Fracturing is crucial for stimulating low-permeability and unconventional reservoirs, but injected fluids can alter wettability and reduce fracture conductivity. Wettability agents (0.5%-2%) used here need temperature/salt tolerance, compatibility with various frac fluids, and the ability to lower interfacial tension. For example, in shale gas water-based fracturing, non-ionic agents can help shift shale surfaces from oil-wet to intermediate-wet, lower interfacial tension, and improve fluid recovery. Their use can also help reduce oil adsorption on fracture faces. In one shale gas field, using a nano-silica modified agent increased flowback recovery from 55% to 85%, enhanced fracture conductivity, and supported increases in average daily gas production.

 

(4) Production Operations: Aiding Recovery & Sustaining Output

From primary to enhanced recovery methods, wettability agents help by modifying wettability to reduce hydrocarbon flow resistance.

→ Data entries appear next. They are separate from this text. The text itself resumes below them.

(** * Registries and AI-action composition of the fury agent

    Shallow embedding of [server/fury/agent.py] (model registry,
    programmatic-action registry, AI-action and its registry) and of
    [chainfury/client.py] ([get_chain_from_id]).

    Python objects are modelled as follows.
    - JSON-like data (templates, payload values, model results) is the
      tagged tree [value]; a [dict] inside such a tree is an association
      list in insertion order whose keys are pairwise distinct ([wf_value]).
    - Flat string-keyed dictionaries whose order is never observed by the
      properties below (registry tables, counters, keyword arguments) are
      [gmap string _].
    - A function that may [raise] returns a [result]; a method that mutates
      [self] is a state transformer returning the new object state together
      with the [result]. *)

From stdpp Require Import base option list strings gmap fin_maps.
From Stdlib Require Import ZArith.
(** * LLMWS inference client (llmws-runner): shallow embedding and verification

    The development follows the TypeScript module that drives one
    request/response exchange with a local WebSocket model server:
    target resolution, the message queue of one connection, the attempt
    state machine with its token-budget retry, the failover loop over the
    resolved targets, the prompt assembly and the transcript append; and
    what prepares a call: the runtime settings, the history block, the
    context files, the media payload and the memory block.

    Conventions of the embedding:
    - a JavaScript string is a [string] of 8-bit code units (the Latin-1
      range of UTF-16); [JS.trim], [JS.toLowerCase] and the [\s] class are
      the ECMAScript ones restricted to that range;
    - a finite JavaScript number is the rational [Q] it stands for (the
      sign of zero is not told apart); a non-finite one is [JNonFinite];
      sums and products are rounded to binary64 ([JS.add], [JS.multiply]);
      millisecond clocks and timeouts are integers [Z];
    - [Record<string, unknown>] is an association list of fields;
    - a thrown value is a [JsError]; a function that can throw returns a
      sum, state (clock, socket, file) is passed explicitly. *)

From Stdlib Require Import String Ascii List ZArith QArith Qround Qabs Lia Bool.
From Stdlib Require Import Permutation Sorted DecimalString.
Import ListNotations.

Set Warnings "-register-all".
Close Scope Q_scope.
Open Scope string_scope.
Open Scope list_scope.

(** ** Platform primitives (ECMAScript built-ins used by the module) *)

Module JS.

(** [WhiteSpace] and [LineTerminator] code units below 256; the same set
    is the regular-expression class [\s]. *)
Definition isWhiteSpace (c : ascii) : bool :=
  let n := nat_of_ascii c in
  (Nat.eqb n 9 || Nat.eqb n 10 || Nat.eqb n 11 || Nat.eqb n 12
   || Nat.eqb n 13 || Nat.eqb n 32 || Nat.eqb n 160)%bool.

Fixpoint trimStart (s : string) : string :=
  match s with
  | EmptyString => EmptyString
  | String c r => if isWhiteSpace c then trimStart r else s
  end.

Fixpoint trimEnd (s : string) : string :=
  match s with
  | EmptyString => EmptyString
  | String c r =>
      match trimEnd r with
      | EmptyString => if isWhiteSpace c then EmptyString else String c EmptyString
      | r' => String c r'
      end
  end.

(** [String.prototype.trim] *)
Definition trim (s : string) : string := trimEnd (trimStart s).

Definition lowerChar (c : ascii) : ascii :=
  let n := nat_of_ascii c in
  if ((Nat.leb 65 n && Nat.leb n 90)
      || (Nat.leb 192 n && Nat.leb n 222 && negb (Nat.eqb n 215)))%bool
  then ascii_of_nat (n + 32) else c.

(** [String.prototype.toLowerCase] *)
Fixpoint toLowerCase (s : string) : string :=
  match s with
  | EmptyString => EmptyString
  | String c r => String (lowerChar c) (toLowerCase r)
  end.

(** [String.prototype.toUpperCase] *)
Definition upperChar (c : ascii) : ascii :=
  let n := nat_of_ascii c in
  if ((Nat.leb 97 n && Nat.leb n 122)
      || (Nat.leb 224 n && Nat.leb n 254 && negb (Nat.eqb n 247)))%bool
  then ascii_of_nat (n - 32) else c.

Fixpoint toUpperCase (s : string) : string :=
  match s with
  | EmptyString => EmptyString
  | String c r => String (upperChar c) (toUpperCase r)
  end.

(** [Array.prototype.join] on strings *)
Fixpoint join (sep : string) (l : list string) : string :=
  match l with
  | [] => ""
  | [x] => x
  | x :: r => x ++ sep ++ join sep r
  end.

(** [String.prototype.includes] *)
Fixpoint includes (s sub : string) : bool :=
  if String.prefix sub s then true
  else match s with
       | EmptyString => false
       | String _ r => includes r sub
       end.

(** [String.prototype.endsWith] for a one-character suffix *)
Fixpoint endsWithChar (s : string) (c : ascii) : bool :=
  match s with
  | EmptyString => false
  | String d EmptyString => Ascii.eqb d c
  | String _ r => endsWithChar r c
  end.

(** Decimal rendering of an integer, as a template literal does. *)
Definition ofZ (z : Z) : string := NilEmpty.string_of_int (Z.to_int z).

(** The line feed, as a string. *)
Definition LF : string := String (ascii_of_nat 10) EmptyString.

(** A string is truthy when it is not empty. *)
Definition truthy (s : string) : bool := negb (String.eqb s "").

(** *** Numbers

    The result of an arithmetic operation on finite numbers: a finite
    binary64 value, given by the rational it stands for, or an infinity
    (such an operation never gives [NaN]). *)
Inductive number : Type :=
| Num (q : Q)
| PosInf
| NegInf.

(** [2 ** e] *)
Definition pow2 (e : Z) : Q :=
  if (0 <=? e)%Z then inject_Z (2 ^ e) else (1 # Z.to_pos (2 ^ (- e)))%Q.

(** The integer part of the binary logarithm of a rational above 0: with
    [k] the difference of the logarithms of numerator and denominator it
    is [k] or [k - 1]. *)
Definition ilog2 (q : Q) : Z :=
  let k := (Z.log2 (Qnum q) - Z.log2 (Zpos (Qden q)))%Z in
  if Qle_bool (pow2 k) q then k else (k - 1)%Z.

(** The nearest integer, the even one of the two when both are as near. *)
Definition nearestEven (q : Q) : Z :=
  let f := Qfloor q in
  match Qcompare (q - inject_Z f) (1 # 2) with
  | Lt => f
  | Gt => (f + 1)%Z
  | Eq => if Z.even f then f else (f + 1)%Z
  end.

Waterflooding: Adding agents (50-200 mg/L) to injection water can help shift oil-wet or mixed-wet rock toward water-wet or intermediate-wet states, potentially reducing oil adhesion and improving water sweep efficiency. In a mature field, continuous injection of petroleum sulfonate-based agents contributed to maintained production rates and a reduction in water cut.

Enhanced Oil Recovery (EOR): These agents are a component in chemical EOR formulations (e.g., polymer, alkali, or combination drives). Working with other chemicals, they can help modify wettability, emulsify/disperse oil, and lower interfacial tension to improve recovery. In a high-water-cut field, a combination drive system incorporating a betaine-based agent helped increase recovery beyond waterflooding.

Heavy Oil Production: For viscous heavy oil, agents can help emulsify and disperse the oil while altering rock wettability to reduce adhesion. In a steam soak operation for heavy oil, using an alkyl phosphate ester-based agent was associated with reduced oil viscosity and improved well production.

 

(5) Gathering & Wellbore Cleaning: Managing Flow Assurance

In surface flowlines, deposition of asphaltenes or resins can restrict flow. Similarly, scale or wax in the wellbore can hinder production. Wettability agents can assist in addressing these issues.

Gathering Lines: Adding agents (100-300 mg/L) to flowlines can help emulsify deposits and alter pipe surface wettability to inhibit adhesion, supporting flow efficiency. In one case, where line restrictions increased pressure by 30%, using a fatty alcohol polyoxyethylene ether-based agent helped restore normal pressure levels.

Wellbore Cleaning: Circulating or soaking with higher-concentration agent solutions (5%-10%) can help disperse organic deposits. For a well experiencing declined production due to wax blockage, a treatment using a dodecyl dimethyl benzyl ammonium chloride-based agent helped restore near-original production rates.